*INFORMATION PROVIDED*:
(** The points [(0,0), (4,0), (5,0), (10,0), (11,0)] with [k = 4],
    [s = 1], where the two solvers return different subsets. *)
Lemma X13_brute_force_not_above_dp_subset_2d_witness :
  In [0; 2; 3; 4]%nat
    (combinations
       (range 0 (length [(0, 0); (4, 0); (5, 0); (10, 0); (11, 0)])) 4)
  /\ exists e,
       Pareto2d.subset_energy sqrt_sq
         [(0, 0); (4, 0); (5, 0); (10, 0); (11, 0)] 4 1 [0; 2; 3; 4]%nat
       = Some e
       /\ (32348 # 18480) <= e.
Proof.
  refine (X13_brute_force_not_above_dp_subset_2d sqrt_sq
            [(0, 0); (4, 0); (5, 0); (10, 0); (11, 0)] 4%nat 1%Z
            (Fin (29000 # 16500)) (32348 # 18480) [0; 2; 3; 4]%nat
            (Some [0; 1; 3; 4]%nat) _ _).
  - vm_compute. reflexivity.
  - vm_compute. reflexivity.
Defined.

(** X15.  The divergence of the 2-D DP from the 2-D brute force occurs
    and the test of [run_example] reports it: there are points, sorted by
    the first coordinate, on which both solvers return a subset, the DP
    energy is strictly larger, and the test fails.  The points are
    [(0,0), (4,0), (5,0), (10,0), (11,0)] with [k = 4], [s = 1], where all
    distances are integers. *)
Theorem X15_divergence_is_reported :
  exists (points : list Pareto2d.point) (k : nat) (s : Z) (e_dp e_bf : Q)
         (subset_dp subset_bf : list nat),
    Pareto2d.dp_subset_selection sqrt_sq points k s
    = Ok (Fin e_dp, Some subset_dp)
    /\ Pareto2d.brute_force_subset_selection sqrt_sq points k s
       = (Fin e_bf, Some subset_bf)
    /\ e_bf < e_dp
    /\ Pareto2d.solutions_match (Fin e_dp, Some subset_dp)
         (Fin e_bf, Some subset_bf) = false.
Proof.
  exists [(0, 0); (4, 0); (5, 0); (10, 0); (11, 0)], 4%nat, 1%Z.
  do 4 eexists.
  split; [vm_compute; reflexivity|]. split; [vm_compute; reflexivity|].
  split; reflexivity.
Qed.

(** ** The drivers *)

Lemma comprehension_nth {A : Type} (d : A) (x : list A) (idx : list nat) :
  Forall (fun i => i < length x)%nat idx ->
  comprehension x idx = Ok (map (fun i => nth i x d) idx).
Proof.
  induction 1 as [|i rest Hi Hrest IH]; simpl; [reflexivity|].
  unfold getitem. rewrite (nth_error_nth' x d Hi). simpl.
  rewrite IH. reflexivity.
Qed.

(** X16.  [print_solution] completes on what a 1-D solver returned
    exactly when the returned subset is present.  It then prints the
    method, the indices, the coordinates at these indices, the energy and
    the rule; on an absent subset it raises TypeError after the first two
    lines, whatever the energy is. *)
Theorem X16_print_solution_on_solver_result :
  forall (x : list Q) (k : nat) (s : Z) (energy : option Q)
         (subset : option (list nat)) (method : String.string),
    Dp1d.dp_subset x k s = Ok (energy, subset)
    \/ Dp1d.brute_force_subset x k s = (energy, subset) ->
    match subset with
    | Some idx =>
        print_solution x subset energy method
        = ([Method_line method; Indices_line subset;
            Points_line (coords x idx); Energy_line energy; Rule_line],
           Ok tt)
    | None =>
        print_solution x subset energy method
        = ([Method_line method; Indices_line subset], Raise TypeError)
    end.
Proof.
  intros x k s energy [idx|] method H; [|reflexivity].
  assert (Hidx : index_subset (length x) k idx).
  { destruct H as [H|H].
    - eapply Dp1dFacts.dp_subset_sound; eauto.
    - eapply Dp1dFacts.brute_force_subset_sound; eauto. }
  destruct Hidx as (_ & _ & Hb).
  unfold print_solution, select. rewrite (comprehension_nth 0 x idx Hb).
  reflexivity.
Qed.

(** The DP result on [[0, 1, 3, 6]], [k = 2], [s = 1], with the default
    empty method label. *)
Lemma X16_print_solution_on_solver_result_witness :
  print_solution [0; 1; 3; 6] (Some [0%nat; 3%nat]) (Some (1 # 6))
    String.EmptyString
  = ([Method_line String.EmptyString; Indices_line (Some [0%nat; 3%nat]);
      Points_line (coords [0; 1; 3; 6] [0%nat; 3%nat]);
      Energy_line (Some (1 # 6)); Rule_line], Ok tt).
Proof.
  apply (X16_print_solution_on_solver_result [0; 1; 3; 6] 2%nat 1%Z
           (Some (1 # 6)) (Some [0%nat; 3%nat]) String.EmptyString).
  left. vm_compute. reflexivity.
Defined.

(** ** Which faults the 2-D DP can raise *)

Section Faults2d.

Variable sqrt : Q -> Q.
Variable points : list Pareto2d.point.
Variable s : Z.

Lemma base_case2_total (k : nat) :
  (1 <= k)%nat ->
  exists dp : Pareto2d.table,
    for_each (range 0 (length points))
      (fun i dp => setitem2 dp 1 i (Some (Fin 0, Some [i])))
      (repeat (repeat None (length points)) (k + 1)) = Ok dp
    /\ table_shape (length points) (k + 1) dp
    /\ table_sound (length points) dp.
Proof.
  intros Hk.
  apply for_each_range_total
    with (Inv := fun (j : nat) (dp0 : Pareto2d.table) =>
                   table_shape (length points) (k + 1) dp0
                   /\ table_sound (length points) dp0);
    [lia| |].
  - split; [apply table_shape_init|apply table_sound_init].
  - intros i dp0 Hi (H1 & H2).
    destruct (setitem2_total (length points) (k + 1) dp0 1 i
                (Some (Fin 0, Some [i])) H1)
      as (dp1 & Hset & Hshape1 & _); [lia|lia|].
    exists dp1. split; [assumption|]. split; [assumption|].
    eapply table_sound_setitem2; [exact H2| |exact Hset].
    simpl. intros subset [= <-]. split; [|lia].
    repeat split; repeat constructor.
Qed.

Lemma extra_cost_loop2_in_range (i : nat) :
  (i < length points)%nat ->
  forall (subset : list nat) (extra_cost : Q),
    Forall (fun q => q < length points)%nat subset ->
    exists ec,
      Pareto2d.extra_cost_loop sqrt points s i subset extra_cost = Ok ec.
Proof.
  intros Hi. induction subset as [|q rest IH]; simpl; intros extra_cost HF;
    [eauto|].
  inversion HF as [|? ? Hq Hrest]; subst.
  destruct (nth_error points i) as [pi|] eqn:Ei;
    [|apply nth_error_None in Ei; lia].
  destruct (nth_error points q) as [pq|] eqn:Eq;
    [|apply nth_error_None in Eq; lia].
  unfold getitem. rewrite Ei, Eq. simpl.
  destruct (Qeq_bool _ 0); [eauto|]. apply IH. assumption.
Qed.

Lemma fill_cell2_no_index_error (m r i : nat) (dp : Pareto2d.table) :
  table_shape (length points) m dp -> table_sound (length points) dp ->
  (1 <= r < m)%nat -> (r - 1 <= i < length points)%nat ->
  no_index_error
    (fun dp' => table_shape (length points) m dp'
                /\ table_sound (length points) dp')
    (Pareto2d.fill_cell sqrt points s r i dp).
Proof.
  intros Hshape Hsound Hr Hi.
  assert (Hloop : no_index_error (fun _ => True)
            (for_each (range (r - 2) i)
               (Pareto2d.step_p sqrt dp points s r i) (Inf, None))).
  { apply for_each_no_index_error; [|exact I].
    intros p st0 Hp _. apply in_range in Hp.
    destruct (table_shape_lookup2 (length points) m dp (r - 1) p Hshape)
      as (row & entry & Hrow & _ & Hentry); [lia|lia|].
    unfold Pareto2d.step_p, Pareto2d.extend, getitem.
    rewrite Hrow. simpl. rewrite Hentry. simpl.
    destruct entry as [[prev_energy [subset|]]|]; simpl; auto.
    assert (Hl : lookup2 dp (r - 1) p = Some (Some (prev_energy, Some subset)))
      by (unfold lookup2; now rewrite Hrow).
    destruct (Hsound _ _ _ _ Hl) as ((_ & _ & Hb) & _).
    destruct (extra_cost_loop2_in_range i (proj2 Hi) subset 0) as (ec & ->).
    { eapply Forall_impl; [|exact Hb]. simpl. intros; lia. }
    simpl. destruct (xltb _ (fst st0)); exact I. }
  destruct (for_each (range (r - 2) i) _ _) as [c|e] eqn:Eloop;
    simpl in Hloop.
  - destruct (setitem2_total (length points) m dp r i (Some c) Hshape)
      as (dp' & Hset & Hs & _); [lia|lia|].
    assert (Hfill : Pareto2d.fill_cell sqrt points s r i dp = Ok dp')
      by (unfold Pareto2d.fill_cell; rewrite Eloop; exact Hset).
    rewrite Hfill. simpl. split; [assumption|].
    eapply Pareto2dFacts.fill_cell2_sound; [exact Hsound| | |exact Hfill]; lia.
  - unfold Pareto2d.fill_cell. rewrite Eloop. simpl. assumption.
Qed.

Lemma dp_table2_no_index_error (k : nat) :
  (1 <= k)%nat ->
  no_index_error (fun dp => table_shape (length points) (k + 1) dp)
    (Pareto2d.dp_table sqrt points k s).
Proof.
  intros Hk. unfold Pareto2d.dp_table.
  destruct (base_case2_total k Hk) as (dp1 & -> & Hshape & Hsound).
  simpl.
  assert (H : no_index_error
            (fun dp => table_shape (length points) (k + 1) dp
                       /\ table_sound (length points) dp)
            (for_each (range 2 (k + 1))
               (Pareto2d.fill_row sqrt points s (length points)) dp1)).
  { apply for_each_no_index_error; [|auto].
    intros r dp0 Hr (H1 & H2). apply in_range in Hr. unfold Pareto2d.fill_row.
    apply for_each_no_index_error; [|auto].
    intros i dp2 Hi (H3 & H4). apply in_range in Hi.
    apply fill_cell2_no_index_error; auto; lia. }
  destruct (for_each (range 2 (k + 1)) _ dp1); simpl in *; tauto.
Qed.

*TASK DIRECTIONS*:
All lines from the one that has "destruct (base_case2_total k" through the end of the material above should be returned exactly; omit the rest.

*EXERCISE ANSWER*:
  destruct (base_case2_total k Hk) as (dp1 & -> & Hshape & Hsound).
  simpl.
  assert (H : no_index_error
            (fun dp => table_shape (length points) (k + 1) dp
                       /\ table_sound (length points) dp)
            (for_each (range 2 (k + 1))
               (Pareto2d.fill_row sqrt points s (length points)) dp1)).
  { apply for_each_no_index_error; [|auto].
    intros r dp0 Hr (H1 & H2). apply in_range in Hr. unfold Pareto2d.fill_row.
    apply for_each_no_index_error; [|auto].
    intros i dp2 Hi (H3 & H4). apply in_range in Hi.
    apply fill_cell2_no_index_error; auto; lia. }
  destruct (for_each (range 2 (k + 1)) _ dp1); simpl in *; tauto.
Qed.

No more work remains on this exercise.